(* ===== verification/SummaryRebuild.v ===== *)
(** * Rebuilding every summary

    [rebuild_all] succeeds on tidy messages and gives every conversation the summary of its
    rows: it is the reference the deltas are compared with. *)

From S2P Require Import Prelude RustStr ImError Decimal Store SyncStore Outbox Wire Lanes ReadState ReadBind ReadIds ReadProps Persona Peers PeerProps Summaries SummaryOrder SummaryProps.
Local Open Scope Z_scope.

Definition tidy_row (m : MessageRow) : Prop :=
  tidy_text (mg_owner_identity_id m) ∧ tidy_text (conversation_of m) ∧ tidy_text (mg_msg_id m).
(** The owners, the conversations and the ids of the messages are trimmed texts. *)
Definition tidy (t : list MessageRow) : Prop := ∀ m, m ∈ t → tidy_row m.

Lemma in_conversation_true o c m :
  in_conversation o c m = true ↔ mg_owner_identity_id m = o ∧ conversation_of m = c.
Proof. unfold in_conversation. by rewrite andb_true_iff, !bool_decide_eq_true. Qed.

(** ** The distinct texts of a column *)

Lemma push_trimmed_in l acc x :
  (∀ y, y ∈ l → tidy_text y) → x ∈ fold_left push_trimmed l acc ↔ x ∈ acc ∨ x ∈ l.
Proof.
  revert acc. induction l as [|y l IH]; intros acc Hl; [set_solver|]. cbn [fold_left].
  rewrite IH by (intros z Hz; apply Hl; by right). unfold push_trimmed. cbv zeta.
  destruct (Hl y (list_elem_of_here y l)) as [Ht Hne]. rewrite !Ht.
  assert (is_empty y = false) as -> by (unfold is_empty; by apply bool_decide_eq_false_2).
  cbn [orb]. case_bool_decide; set_solver.
Qed.
Lemma distinct_in (l : list string) x :
  (∀ y, y ∈ l → tidy_text y) →
  x ∈ fold_left push_trimmed (distinct_texts (select_where (λ y, negb (is_empty (sql_trim y))) l)) []
  ↔ x ∈ l.
Proof.
  intros Hl.
  assert (∀ z, z ∈ distinct_texts (select_where (λ y, negb (is_empty (sql_trim y))) l) ↔ z ∈ l) as Hd.
  { intros z. unfold distinct_texts. rewrite merge_sort_Permutation, elem_of_remove_dups,
      elem_of_select_where. split; [by intros []|]. intros Hz. split; [done|].
    by rewrite (tidy_sql _ (Hl z Hz)). }
  rewrite push_trimmed_in by (intros y Hy%Hd; by apply Hl). rewrite Hd. set_solver.
Qed.

Section rebuild_all.
Context `{WireCodec, JsonText}.
Implicit Types (s : PeerDb) (o c : string).

Lemma expected_none (t : list MessageRow) o c :
  (∀ m, m ∈ t → in_conversation o c m = false) → expected t o c = None.
Proof.
  intros Hn. unfold expected, conversation_rows.
  assert (select_where (in_conversation o c) t = []) as ->; [|done].
  destruct (select_where _ t) as [|m l] eqn:E; [done|].
  assert (m ∈ select_where (in_conversation o c) t) as Hm by (rewrite E; by left).
  apply elem_of_select_where in Hm as [Hm Hc]. rewrite Hn in Hc; done.
Qed.

Lemma owner_in t o : tidy t → o ∈ distinct_owner_identity_ids t ↔ ∃ m, m ∈ t ∧ mg_owner_identity_id m = o.
Proof.
  intros Ht. unfold distinct_owner_identity_ids. rewrite distinct_in.
  - rewrite list_elem_of_fmap. naive_solver.
  - intros y (m & -> & Hm)%list_elem_of_fmap. by apply Ht.
Qed.
Lemma conversation_in t o c :
  tidy t → c ∈ distinct_conversation_ids_for_owner t o ↔ ∃ m, m ∈ t ∧ in_conversation o c m = true.
Proof.
  intros Ht. unfold distinct_conversation_ids_for_owner. rewrite distinct_in.
  - rewrite list_elem_of_fmap. setoid_rewrite elem_of_select_where.
    setoid_rewrite bool_decide_eq_true. setoid_rewrite in_conversation_true. naive_solver.
  - intros y (m & -> & [Hm _]%elem_of_select_where)%list_elem_of_fmap. by apply Ht.
Qed.

Lemma rebuild_steps now o cs acc :
  tidy_text o → (∀ c, c ∈ cs → tidy_text c) →
  ∃ r, try_fold (rebuild_step now o) acc cs = Ok r ∧ wrote (pair o <$> cs) acc.2 r.2.
Proof.
  intros Ho. revert acc. induction cs as [|c cs IH]; intros acc Hc.
  { exists acc. split; [done|]. apply wrote_nil. }
  destruct (rebuild_wrote now acc.2 o c Ho (Hc c (list_elem_of_here c cs))) as (b & s1 & E & Hw & _).
  assert (rebuild_step now o acc c = Ok (if b then acc.1 + 1 else acc.1, s1)) as Es
    by (unfold rebuild_step; by rewrite E).
  cbn [try_fold]. rewrite Es. cbn [mbind result_bind].
  destruct (IH (if b then acc.1 + 1 else acc.1, s1)) as (r & -> & Hr).
  { intros c' Hc'. apply Hc. by right. }
  exists r. split; [done|]. exact (wrote_app [(o, c)] _ _ _ _ Hw Hr).
Qed.

(** Rebuilding an owner gives its conversations the summaries of their rows. *)
Lemma rebuild_owner_exact now s o :
  tidy (messages_of s) → tidy_text o →
  ∃ r, rebuild_owner now s o = Ok r ∧ px_read r.2 = px_read s ∧
    ∀ o' c, core <$> summary_at r.2 o' c
            = if bool_decide (o' = o) then expected (messages_of s) o c else core <$> summary_at s o' c.
Proof.
  intros Ht Ho. unfold rebuild_owner. rewrite (tidy_required _ _ Ho). cbn [mbind result_bind]. cbv zeta.
  set (s1 := with_summaries _ s).
  destruct (rebuild_steps now o (distinct_conversation_ids_for_owner (messages_of s1) o) (0, s1))
    as (r & -> & Hr & Hw); [done| |].
  { intros c (m & Hm & [_ <-]%in_conversation_true)%conversation_in; [by apply (Ht m)|exact Ht]. }
  exists r. split; [done|]. split; [exact Hr|]. intros o' c. rewrite Hw. cbn [snd].
  case_bool_decide as Ek; [|case_bool_decide as Eo].
  - apply list_elem_of_fmap in Ek as (c' & [= -> ->] & _). by rewrite bool_decide_eq_true_2.
  - subst o'. assert (core <$> summary_at s1 o c = None) as ->.
    { unfold summary_at, s1. cbn [px_summaries with_summaries].
      destruct (head _) as [x|] eqn:E; [|done].
      apply head_Some_elem_of, elem_of_select_where in E as [Hx [Ex _]%summary_row_true].
      apply elem_of_delete_where in Hx as [_ Hx]. by apply bool_decide_eq_false in Hx. }
    symmetry. apply expected_none. intros m Hm. apply not_true_iff_false. intros Hc. apply Ek.
    apply list_elem_of_fmap. exists c. split; [done|]. apply conversation_in; [exact Ht|]. by exists m.
  - f_equal. unfold summary_at, s1. cbn [px_summaries with_summaries].
    rewrite select_delete_other; [done|]. intros x Hx%bool_decide_eq_true.
    apply not_true_iff_false. intros [Hy _]%summary_row_true. congruence.
Qed.

Lemma rebuild_owners now os acc t :
  tidy t → messages_of acc.2 = t → (∀ o, o ∈ os → tidy_text o) →
  ∃ r, try_fold (λ acc o, r ← rebuild_owner now acc.2 o; Ok (acc.1 + r.1, r.2)) acc os = Ok r ∧
    px_read r.2 = px_read acc.2 ∧
    ∀ o c, core <$> summary_at r.2 o c
           = if bool_decide (o ∈ os) then expected t o c else core <$> summary_at acc.2 o c.
Proof.
  intros Ht. revert acc. induction os as [|o os IH]; intros acc Em Ho.
  { exists acc. split_and!; [done..|]. intros. by rewrite bool_decide_eq_false_2 by apply not_elem_of_nil. }
  destruct (rebuild_owner_exact now acc.2 o) as (r1 & E & Hr1 & Hx); [by rewrite Em|apply Ho; by left|].
  cbn [try_fold]. rewrite E. cbn [mbind result_bind].
  assert (messages_of r1.2 = t) as Em1 by (unfold messages_of; by rewrite Hr1).
  destruct (IH (acc.1 + r1.1, r1.2) Em1) as (r & -> & Hr & Hy).
  { intros o' Ho'. apply Ho. by right. }
  cbn [snd] in *. exists r. split_and!; [done|by rewrite Hr|]. intros o' c. rewrite Hy, Hx, Em.
  destruct (decide (o' ∈ os)); [rewrite !bool_decide_eq_true_2; set_solver|].
  rewrite (bool_decide_eq_false_2 (o' ∈ os)) by done.
  destruct (decide (o' = o)) as [->|]; [rewrite !bool_decide_eq_true_2; set_solver|].
  rewrite !bool_decide_eq_false_2; set_solver.
Qed.

Lemma rebuild_all_exact now s :
  tidy (messages_of s) →
  ∃ n s', rebuild_all now s = Ok (n, s') ∧ messages_of s' = messages_of s ∧ exact s'.
Proof.
  intros Ht. unfold rebuild_all. cbv zeta.
  destruct (rebuild_owners now (distinct_owner_identity_ids (messages_of (with_summaries [] s)))
              (0, with_summaries [] s) (messages_of s)) as (r & -> & Hr & Hx); [done|done| |].
  { intros o (m & Hm & <-)%owner_in; [|exact Ht]. by apply (Ht m). }
  exists r.1, r.2. assert (messages_of r.2 = messages_of s) as Em by (unfold messages_of; by rewrite Hr).
  split_and!; [by destruct r|done|]. intros o c. rewrite Hx, Em. case_bool_decide as Eo; [done|].
  symmetry. apply expected_none. intros m Hm. apply not_true_iff_false.
  intros [Hc _]%in_conversation_true. apply Eo, owner_in; [exact Ht|]. by exists m.
Qed.

(** ** Summaries up to the time they were written *)

Definition same_summaries s s' : Prop := ∀ o c, core <$> summary_at s o c = core <$> summary_at s' o c.
#[export] Instance same_summaries_equiv : Equivalence same_summaries.
Proof.
  split; [done|intros s s' E o c; by rewrite E|intros s s' s2 E E' o c; by rewrite E, E'].
Qed.
(** The summaries are what a rebuild from the messages gives. *)
Definition up_to_date (now : string) s : Prop :=
  ∃ n s', rebuild_all now s = Ok (n, s') ∧ same_summaries s s'.

Lemma up_to_date_exact now s : tidy (messages_of s) → up_to_date now s ↔ exact s.
Proof.
  intros Ht. destruct (rebuild_all_exact now s Ht) as (n & s' & E & Em & Hx). split.
  - intros (n1 & s1 & E1 & Hs) o c. rewrite E in E1. injection E1 as <- <-.
    rewrite (Hs o c), Hx. by rewrite Em.
  - intros Hs. exists n, s'. split; [done|]. intros o c. by rewrite Hs, Hx, Em.
Qed.
End rebuild_all.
════════
◆ EXERCISE DESCRIPTION: Take the line that contains "intros [Hc _]%in_conversation_true." and every line after it in the material above. Set those lines down exactly and nothing more.

◆ EXERCISE RESULT:
  intros [Hc _]%in_conversation_true. apply Eo, owner_in; [exact Ht|]. by exists m.
Qed.

(** ** Summaries up to the time they were written *)

Definition same_summaries s s' : Prop := ∀ o c, core <$> summary_at s o c = core <$> summary_at s' o c.
#[export] Instance same_summaries_equiv : Equivalence same_summaries.
Proof.
  split; [done|intros s s' E o c; by rewrite E|intros s s' s2 E E' o c; by rewrite E, E'].
Qed.
(** The summaries are what a rebuild from the messages gives. *)
Definition up_to_date (now : string) s : Prop :=
  ∃ n s', rebuild_all now s = Ok (n, s') ∧ same_summaries s s'.

Lemma up_to_date_exact now s : tidy (messages_of s) → up_to_date now s ↔ exact s.
Proof.
  intros Ht. destruct (rebuild_all_exact now s Ht) as (n & s' & E & Em & Hx). split.
  - intros (n1 & s1 & E1 & Hs) o c. rewrite E in E1. injection E1 as <- <-.
    rewrite (Hs o c), Hx. by rewrite Em.
  - intros Hs. exists n, s'. split; [done|]. intros o c. by rewrite Hs, Hx, Em.
Qed.
End rebuild_all.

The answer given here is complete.